-- EXERCISE GOAL --
Repeat every entry exactly. Leave nothing out.

-- ENTRIES SUPPLIED --
(* ===== verification/MetadataV2.v ===== *)
(** * metadata_serializer_v2.c: version 2 of the FWU metadata

    The serializer writes the packed structures of metadata_v2.h into a buffer:
    the header at 0, the firmware store descriptor behind it and one entry per
    image.  The volume index is an argument, and so is what the volumes answer
    when they are asked for their storage UUIDs. *)
From S2P Require Import Prelude Status Volume FwDirectory BankTracker MetadataSerializer.

Definition FWU_METADATA_V2_NUM_BANK_STATES : Z := 4.
Definition FWU_METADATA_V2_BANK_STATE_INVALID : Z := 0xff.
Definition FWU_METADATA_V2_BANK_STATE_VALID : Z := 0xfe.
Definition FWU_METADATA_V2_BANK_STATE_ACCEPTED : Z := 0xfc.

(** sizeof(struct fwu_metadata), offsetof(struct fwu_fw_store_desc, img_entry),
    sizeof(struct fwu_image_entry), offsetof(struct fwu_image_entry,
    img_bank_info), sizeof(struct fwu_img_bank_info). *)
Definition METADATA_LEN : Z := 32.
Definition DESC_LEN : Z := 8.
Definition IMAGE_ENTRY_LEN : Z := 80.
Definition BANK_INFO_OFFSET : Z := 32.
Definition BANK_INFO_LEN : Z := 24.

Definition metadata_serializer_size (d : fw_directory) : Z :=
  u64 (METADATA_LEN + DESC_LEN + u64 (IMAGE_ENTRY_LEN * fw_directory_num_images d)).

-- SOLUTION TO THE PROBLEM --
(* ===== verification/MetadataV2.v ===== *)
(** * metadata_serializer_v2.c: version 2 of the FWU metadata

    The serializer writes the packed structures of metadata_v2.h into a buffer:
    the header at 0, the firmware store descriptor behind it and one entry per
    image.  The volume index is an argument, and so is what the volumes answer
    when they are asked for their storage UUIDs. *)
From S2P Require Import Prelude Status Volume FwDirectory BankTracker MetadataSerializer.

Definition FWU_METADATA_V2_NUM_BANK_STATES : Z := 4.
Definition FWU_METADATA_V2_BANK_STATE_INVALID : Z := 0xff.
Definition FWU_METADATA_V2_BANK_STATE_VALID : Z := 0xfe.
Definition FWU_METADATA_V2_BANK_STATE_ACCEPTED : Z := 0xfc.

(** sizeof(struct fwu_metadata), offsetof(struct fwu_fw_store_desc, img_entry),
    sizeof(struct fwu_image_entry), offsetof(struct fwu_image_entry,
    img_bank_info), sizeof(struct fwu_img_bank_info). *)
Definition METADATA_LEN : Z := 32.
Definition DESC_LEN : Z := 8.
Definition IMAGE_ENTRY_LEN : Z := 80.
Definition BANK_INFO_OFFSET : Z := 32.
Definition BANK_INFO_LEN : Z := 24.

Definition metadata_serializer_size (d : fw_directory) : Z :=
  u64 (METADATA_LEN + DESC_LEN + u64 (IMAGE_ENTRY_LEN * fw_directory_num_images d)).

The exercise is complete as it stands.